Fighting and winning prejudice is hard, but possible. All it takes is to look at the person, not the disease. We are all human, and our soul isn’t caged inside a disability.

To those who meet me, things might seem easier than they are, because I fight everyday not to show the hardships and challenges I have to face.

Having to live this life makes you appreciate even more the good things that every day brings. It is an incentive to show and share this positive thinking with everyone.

Still, it took me long years of reflection, and a lot of thinking, crying, and suffering to reach this point. The people who have stood by me throughout are very few but precious.

I knew perfectly well of what pathology I was (and still am) a slave.

I gathered all the medical information I could, even though I knew it might be better not to know too much. I knew what I was facing then, as I know now what I am going to face further down the road: my disease is physically disabling.

It’s also true, though, that modern wheelchairs can rely on incredibly advanced technology. Combined with the right amount of willpower, they can offer an almost normal daily life.

All this has never stopped me. Time has proved me right. After a first period of discouragement, I managed to take control over my life as far as humanly possible through unyielding physical and mental dedication. My second life had begun.

I have to say I have been lucky. It’s true that my condition has gradually worsened to the point that I’m no longer able to perform certain tasks, but I have also acquired new skills. I have reviewed and rearranged my priorities, I have surrounded myself only with the people who have always and truly believed in me, and I have met so many new friends. This is why I choose not to waste precious time complaining.

My disease hasn’t changed who I am, although there have been moments when I feared I had lost my true self along the way—sometimes to tiredness, sometimes because someone did not believe in me. It was thanks to my determination and the support of those who always had faith in me that I eventually recuperated and now I never lose hope.
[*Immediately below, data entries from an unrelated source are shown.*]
Definition set_grp {K} (s : alua_st K) (i : nat) (g : alua_grp) : alua_st K :=
  AluaSt (<[i := g]> (al_grps s)) (al_dev s) (al_k s).
Definition set_dev {K} (s : alua_st K) (d : dst) : alua_st K := AluaSt (al_grps s) d (al_k s).
Definition set_k {K} (s : alua_st K) (k : K) : alua_st K := AluaSt (al_grps s) (al_dev s) k.

Section commands.
Context {K : Type} {HK : Kernel K} (dev : tcmu_device) (nm : dev_names).

(** [i]: the place of the group.  A failure to store the status is ignored.
    [src tcmu-runner/alua.c alua_set_state] *)
Definition alua_set_state (i : nat) (new_state alua_status : Z) (s : alua_st K)
    : option (tcmu_sts * alua_st K) :=
  g ← al_grps s !! i;
  '(k, ret) ← tcmu_set_alua_int_setting nm (al_k s) (grp_name g) (str "alua_access_state") new_state;
  if negb (ret =? 0) then Some (TCMU_STS_EXPL_TRANSITION_ERR, set_k s k)
  else
    '(k, _) ← tcmu_set_alua_int_setting nm k (grp_name g) (str "alua_access_status") alua_status;
    Some (TCMU_STS_OK, set_grp (set_k s k) i (set_access g new_state alua_status)).

(** The loop of [alua_sync_state], over the [n] groups from the [i]-th on.
    [src tcmu-runner/alua.c 431-458 alua_sync_state] *)
Fixpoint sync_loop (n i : nat) (ao_group_id enabled_group_id : Z) (s : alua_st K) : option (alua_st K) :=
  match n with
  | O => Some s
  | S n =>
      group ← al_grps s !! i;
      let holder := ao_group_id =? grp_id group in
      let alua_state := if holder then ALUA_ACCESS_STATE_OPTIMIZED else ALUA_ACCESS_STATE_STANDBY in
      let s :=
        if negb holder && (enabled_group_id =? grp_id group)
           && bool_decide (lock_state (d_rdev (al_dev s)) = LOCKED)
        then set_dev s (upd (al_dev s) (fun d => set_lock d UNLOCKED)) else s in
      s ← (if alua_state =? grp_state group then Some s
           else '(_, s) ← alua_set_state i alua_state ALUA_STAT_ALTERED_BY_IMPLICIT_ALUA s; Some s);
      sync_loop n (S i) ao_group_id enabled_group_id s
  end.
During this period of inner growth, I learned to appreciate what really matters. I learned not to give in to anger over trivial matters, because it’s just not worth it. I choose to give my full attention only to the important things in life. It saddens me to see people who don’t realize how many exciting possibilities come their way every single day.
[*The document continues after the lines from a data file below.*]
Lemma two_lost_reachable : reachable_world (fun _ => ha_dev) (fun _ => ha_names) two_lost.
Proof.
  exists two_devs. split.
  { split; [done|]. split; [done|]. intros u s. unfold two_devs. cbn [w_devs].
    rewrite !lookup_insert_Some. intros [[_ <-]|[_ [[_ <-]|[_ []%lookup_empty_Some]]]]; done. }
  eapply rtc_l.
  { apply (rs_lost _ _ 0 0 true 0); [done|]. vm_compute. reflexivity. }
  eapply rtc_l; [|apply rtc_refl].
  apply (rs_lost _ _ 1 1 true 0); [done|]. vm_compute. reflexivity.
Qed.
I try to live as best I can, and I hope to pass on my positivity to the people in my life, because nobody makes it far on their own.

Today I am contented. I know where I want to go and what I can accomplish. I am loved and have so much love and pure friendship to give, without prejudice. I don’t know what the future will bring, but then… nobody does.
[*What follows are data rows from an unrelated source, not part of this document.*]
(** The callout runs in the caller's context or on a worker, which completes
    the command itself with a status other than [TCMU_STS_OK].
    [src tcmu-runner/tcmur_cmd_handler.c 2113-2125 handle_passthrough] *)
Definition handle_passthrough (cmd : tcmulib_cmd) (s : rst B K) : option (outcome B K) :=
  dev ← devs !! u;
  if nr_threads (rhandler dev) =? 0 then
    o ← run_handle_cmd cmd s;
    Some (if sts_ok (o_ret o) then Out (o_st o) (o_sense o) TCMU_STS_ASYNC_HANDLED (o_done o) else o)
  else
    let '(ok, x) := x_try (r_x s) in
    let s := set_x s x in
    if negb ok then Some (ret_out s (sense_buf cmd) TCMU_STS_NO_RESOURCE)
    else
      o ← run_handle_cmd cmd s;
      Some (Out (o_st o) (o_sense o) TCMU_STS_ASYNC_HANDLED
              (if sts_ok (o_ret o) then o_done o else o_done o ++ [o_ret o])).

(** [src tcmu-runner/tcmur_cmd_handler.c tcmur_cmd_passthrough_handler] *)
Definition tcmur_cmd_passthrough_handler (cmd : tcmulib_cmd) (s : rst B K) : option (outcome B K) :=
  dev ← devs !! u;
  if negb (has_handle_cmd (rhandler dev)) then Some (ret_out s (sense_buf cmd) TCMU_STS_NOT_HANDLED)
  else if nr_threads (rhandler dev) =? 0 then run_handle_cmd cmd s
  else o ← handle_passthrough cmd (set_track s (track_aio_request_start (r_track s))); untrack o.

(** ** Unit attentions *)

(** [ffs(n) - 1]: the lowest bit of a number other than zero. *)
Definition lowest_bit (n : Z) : Z := Z.log2 (Z.land n (- n)).

(** [src tcmu-runner/tcmur_cmd_handler.c handle_pending_ua] *)
Definition handle_pending_ua (cmd : tcmulib_cmd) (d : tcmur_device) : tcmu_sts * tcmur_device :=
  let op := byte_at (cdb cmd) 0 in
  if (op =? INQUIRY) || (op =? REQUEST_SENSE) then (TCMU_STS_NOT_HANDLED, d)
  else if pending_uas d =? 0 then (TCMU_STS_NOT_HANDLED, d)
  else
    let ua := lowest_bit (pending_uas d) in
    (if ua =? TCMUR_UA_DEV_SIZE_CHANGED then TCMU_STS_CAPACITY_CHANGED else TCMU_STS_NOT_HANDLED,
     set_uas d (Z.ldiff (pending_uas d) (Z.shiftl 1 ua))).

(** ** All commands *)

Definition handled (o : outcome B K) : bool := negb (bool_decide (o_ret o = TCMU_STS_NOT_HANDLED)).

(** [src tcmu-runner/tcmur_cmd_handler.c tcmur_generic_handle_cmd] *)
Definition tcmur_generic_handle_cmd (cmd : tcmulib_cmd) (s : rst B K) : option (outcome B K) :=
  let '(ret, d) := handle_pending_ua cmd (d_rdev (r_dev s)) in
  let s := set_rdev s d in
  if negb (bool_decide (ret = TCMU_STS_NOT_HANDLED)) then Some (ret_out s (sense_buf cmd) ret)
  else if formatting (r_fmt s) && negb (byte_at (cdb cmd) 0 =? INQUIRY) then
    sense ← tcmu_set_sense_key_specific_info (sense_buf cmd) (u16 (format_progress (r_fmt s)));
    Some (ret_out s sense TCMU_STS_FRMT_IN_PROGRESS)
  else
    o ← handle_try_passthrough cmd s;
    if handled o then Some o
    else
      let cmd := set_sense_buf cmd (o_sense o) in
      o ← handle_sync_cmd cmd (o_st o);
      if handled o then Some o else tcmur_cmd_handler cmd (o_st o).

(** The command on the device's thread, up to the completion on the ring.
    [src tcmu-runner/main.c 629-632 tcmur_cmdproc_thread] *)
Definition process_cmd (cmd : tcmulib_cmd) (s : rst B K) : option (outcome B K) :=
  dev ← devs !! u;
  if tcmur_handler_is_passthrough_only (rhandler dev) then tcmur_cmd_passthrough_handler cmd s
  else tcmur_generic_handle_cmd cmd s.

(** ** Resizing *)

(** The new device, the new state and [ret].
    [src tcmu-runner/tcmur_cmd_handler.c tcmur_dev_update_size] *)
Definition tcmur_dev_update_size (dev : tcmu_device) (new_size : Z) (d : tcmur_device) (k : K)
    : option (tcmu_device * tcmur_device * K * Z) :=
  let old_size := u64 (tcmu_get_dev_num_lbas dev * tcmu_get_dev_block_size dev) in
  '(dev, ret) ← tcmu_update_num_lbas dev new_size;
  if negb (ret =? 0) then Some (dev, d, k, ret)
  else
    let '(k, ret) := tcmu_set_dev_size k nm dev in
    if negb (ret =? 0) then '(dev, _) ← tcmu_update_num_lbas dev old_size; Some (dev, d, k, ret)
    else Some (dev, tcmur_set_pending_ua d TCMUR_UA_DEV_SIZE_CHANGED, k, ret).
End dispatch.

(** ** Which commands reach the backstore *)

Ltac op_cases H :=
  unfold media_cmd, op_in in H; cbn [existsb] in H;
  repeat (apply orb_true_iff in H as [H|H]); try discriminate H; apply Z.eqb_eq in H.

Section gate.
Context {B K : Type} {HB : Backstore B} {HK : Kernel K}.
Context (devs : list tcmu_device) (u : nat) (nm : dev_names) (ev : env).
Context (handle_cmd : tcmulib_cmd -> xst B -> option (xst B * list Z * tcmu_sts * list tcmu_sts)).
Implicit Types s : rst B K.

(** Commands for the backstore are not answered at once. *)
Lemma sync_media cmd s dev :
  devs !! u = Some dev -> media_cmd (byte_at (cdb cmd) 0) = true ->
  handle_sync_cmd devs u nm ev cmd s = Some (ret_out s (sense_buf cmd) TCMU_STS_NOT_HANDLED).
Proof.
  intros Hdev H. unfold handle_sync_cmd. rewrite Hdev. cbn [mbind option_bind].
  op_cases H; rewrite H; reflexivity.
Qed.

(** Other commands do not get to the backstore. *)
Lemma media_handler_other cmd ret s :
  media_cmd (byte_at (cdb cmd) 0) = false ->
  media_handler devs u ev cmd ret s = Some (ret_out s (sense_buf cmd) TCMU_STS_NOT_HANDLED).
Proof.
  intros H. unfold media_cmd, op_in in H. cbn [existsb] in H. repeat (apply orb_false_iff in H as [? H]).
  unfold media_handler, op_in. cbn [existsb].
  repeat match goal with E : (byte_at _ _ =? _) = false |- _ => rewrite E; clear E end. done.
Qed.

(** [o] leaves all backstores as they are in [s]. *)
Definition keeps_data s (o : outcome B K) : Prop := x_bs (r_x (o_st o)) = x_bs (r_x s) /\ o_done o = [].

Lemma emulate_keeps cmd s r o : emulate cmd s r = Some o -> keeps_data s o.
Proof. unfold emulate. destruct r as [[[m iov] ret]|]; [|done]. cbn. intros [= <-]. done. Qed.

Lemma read_grps_keeps s s' gs : read_grps devs u nm s = Some (s', gs) -> r_x s' = r_x s.
Proof.
  unfold read_grps. destruct (devs !! u); [|done]. cbn [mbind option_bind].
  destruct (tcmu_get_alua_grps _ _ _ _) as [[d g]|]; [|done]. cbn. intros [= <- <-]. done.
Qed.

Lemma grps_cmd_keeps s o (f : rst B K -> option (list alua_grp) -> option (outcome B K)) :
  (forall s' gs o, f s' gs = Some o -> keeps_data s' o) ->
  ('(s, gs) ← read_grps devs u nm s; f s gs) = Some o -> keeps_data s o.
Proof.
  intros Hf. destruct (read_grps devs u nm s) as [[s' gs]|] eqn:E; [|done]. cbn. intros H.
  apply read_grps_keeps in E. destruct (Hf _ _ _ H) as [H1 H2]. split; [by rewrite H1, E|done].
Qed.

Lemma inquiry_keeps cmd s o : handle_inquiry devs u nm cmd s = Some o -> keeps_data s o.
Proof.
  apply grps_cmd_keeps. intros s' [gs|] o'; [|by intros [= <-]].
  destruct (devs !! u); [|done]. cbn [mbind option_bind]. apply emulate_keeps.
Qed.

Lemma stpg_keeps cmd s o : handle_stpg devs u nm cmd s = Some o -> keeps_data s o.
Proof.
  apply grps_cmd_keeps. intros s' [gs|] o'; [|by intros [= <-]].
  destruct (devs !! u); [|done]. cbn [mbind option_bind].
  destruct (tcmu_emulate_set_tgt_port_grps _ _ _ _ _) as [[ret a]|]; [|done]. cbn. by intros [= <-].
Qed.

Lemma rtpg_keeps cmd s o : handle_rtpg devs u nm cmd s = Some o -> keeps_data s o.
Proof.
  apply grps_cmd_keeps. intros s' [gs|] o'; [|by intros [= <-]].
  destruct (devs !! u); [|done]. cbn [mbind option_bind].
  destruct (tcmu_emulate_report_tgt_port_grps _ _ _ _ _) as [[[[a m] iov] ret]|]; [|done]. cbn. by intros [= <-].
Qed.

Lemma sync_keeps cmd s o : handle_sync_cmd devs u nm ev cmd s = Some o -> keeps_data s o.
Proof.
  unfold handle_sync_cmd. destruct (devs !! u) as [dev|]; [|done]. cbn [mbind option_bind].
  assert (forall ret, Some (ret_out s (sense_buf cmd) ret) = Some o -> keeps_data s o) as Hret
    by (by intros ret [= <-]).
  repeat case_if; eauto using emulate_keeps, inquiry_keeps, stpg_keeps, rtpg_keeps.
Qed.

(** A tracking state in which as many requests run as in [t]; a thread that
    waits for none may have been signalled. *)
Definition same_load (t t' : tcmu_track_aio) : Prop :=
  tracked_aio_ops t' = tracked_aio_ops t /\ pending_wakeups t' = pending_wakeups t.

Definition track_ok (t : tcmu_track_aio) : Prop := 0 <= tracked_aio_ops t < 2 ^ 32 - 1 /\ pending_wakeups t = 0.

(** Finishing a command that was answered by its handler. *)
Lemma untrack_ret t s sense ret :
  r_track s = track_aio_request_start t -> track_ok t -> ret <> TCMU_STS_ASYNC_HANDLED ->
  exists t', untrack (ret_out s sense ret) = Some (ret_out (set_track s t') sense ret) /\ same_load t t'.
Proof.
  intros Et [Hn _] Hr. unfold untrack, ret_out. cbn [o_ret o_st o_done o_sense length finish_all].
  rewrite bool_decide_eq_false_2 by done. rewrite Et. unfold track_aio_request_finish, track_aio_request_start.
  cbn [tracked_aio_ops pending_wakeups is_empty_cond]. rewrite (u32_small (_ + 1)) by lia.
  rewrite (proj2 (Z.leb_gt (tracked_aio_ops t + 1) 0)) by lia. cbn [mbind option_bind].
  eexists. split; [reflexivity|]. split; [|done]. cbn [tracked_aio_ops]. rewrite u32_small; lia.
Qed.

(** What stands between a command and the backstore. *)
Definition refusal (dev : tcmu_device) (d : tcmur_device) : option tcmu_sts :=
  if in_recovery d then Some TCMU_STS_BUSY
  else let ret := (alua_check_state dev (e_spawn ev) d).1 in if sts_ok ret then None else Some ret.

Lemma cmd_handler_other cmd s o :
  media_cmd (byte_at (cdb cmd) 0) = false -> tcmur_cmd_handler devs u ev cmd s = Some o -> keeps_data s o.
Proof.
  intros Hm. unfold tcmur_cmd_handler. rewrite Hm. cbn [andb].
  assert (forall s' ret o, r_x s' = r_x s -> untrack (ret_out s' (sense_buf cmd) ret) = Some o -> keeps_data s o) as Hu.
  { intros s' ret o' E. unfold untrack, ret_out. cbn [o_ret o_st o_done o_sense length finish_all].
    destruct (if bool_decide _ then _ else _) as [t|]; [|done]. cbn. intros [= <-]. split; cbn; by rewrite ?E. }
  case_if; [by apply Hu|]. destruct (devs !! u); [|done]. cbn [mbind option_bind].
  rewrite media_handler_other by done. cbn [mbind option_bind]. by apply Hu.
Qed.

(** A refused command only changes the lock state, if it starts the lock
    thread. *)
Lemma cmd_handler_refused cmd s dev ret :
  devs !! u = Some dev -> media_cmd (byte_at (cdb cmd) 0) = true -> refusal dev (d_rdev (r_dev s)) = Some ret ->
  track_ok (r_track s) ->
  exists o, tcmur_cmd_handler devs u ev cmd s = Some o /\ o_ret o = ret /\ o_done o = [] /\
    r_x (o_st o) = r_x s /\ r_fmt (o_st o) = r_fmt s /\ r_k (o_st o) = r_k s /\ same_load (r_track s) (r_track (o_st o)).
Proof.
  intros Hdev Hm Hr Ht. unfold refusal in Hr. unfold tcmur_cmd_handler. rewrite Hm, Hdev. cbn [andb mbind option_bind].
  unfold tcmu_dev_in_recovery. cbn [r_dev set_track].
  assert (forall s' ret', r_track s' = track_aio_request_start (r_track s) -> ret' <> TCMU_STS_ASYNC_HANDLED ->
    r_x s' = r_x s -> r_fmt s' = r_fmt s -> r_k s' = r_k s ->
    exists o, untrack (ret_out s' (sense_buf cmd) ret') = Some o /\ o_ret o = ret' /\ o_done o = [] /\
      r_x (o_st o) = r_x s /\ r_fmt (o_st o) = r_fmt s /\ r_k (o_st o) = r_k s /\ same_load (r_track s) (r_track (o_st o))) as Hu.
  { intros s' ret' E1 E2 E3 E4 E5. destruct (untrack_ret (r_track s) s' (sense_buf cmd) ret' E1 Ht E2) as (t' & E & Hl).
    eexists. split; [exact E|]. by split_and!. }
  destruct (in_recovery _); [injection Hr as <-; by apply Hu|].
  destruct (alua_check_state dev (e_spawn ev) (d_rdev (r_dev s))) as [r d] eqn:Ea. cbn [fst] in Hr.
  destruct (sts_ok r) eqn:Es; [done|]. injection Hr as <-. cbn [negb]. apply Hu; try done.
  unfold alua_check_state, alua_implicit_transition in Ea. intros ->.
  repeat first [case_match | case_if | case_bool_decide]; discriminate Ea || congruence.
Qed.
Lemma refusal_uas dev d n : refusal dev (set_uas d n) = refusal dev d.
Proof.
  destruct d as [rec op st sp ft lk ua]. unfold refusal, alua_check_state, alua_implicit_transition. cbn.
  destruct rec, (failover_is_supported dev), ft, lk, (e_spawn ev); reflexivity.
Qed.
I have learnt that, in my own small way, I can set an example for others I can help people who have been even less lucky than I. I can use the lessons I have learnt throughout the trials I went through, passing on the message in a sort of “school of life”.

Today I feel fulfilled at last. Wellbeing, sport, and life (my own as well as others’) are once again at the center of my world.

A disabled person is not someone who can’t use their legs, but someone who chooses not to use their brain.

At the end of the day, my one true hope is to have managed to turn a negative situation into something positive.



Acknowledgements

I wish to thank all my true friends, colleagues, supporters, collaborators.

My heartfelt thanks go to the team of medical professionals who always stood and still stand by me, supporting me throughout this journey. They all play a fundamental role in my life—they are part of a big chosen family who completes and supports me like a pillar of strength.

A very special hug to my two greatest young supporters, Mirco and Sandra. I love you.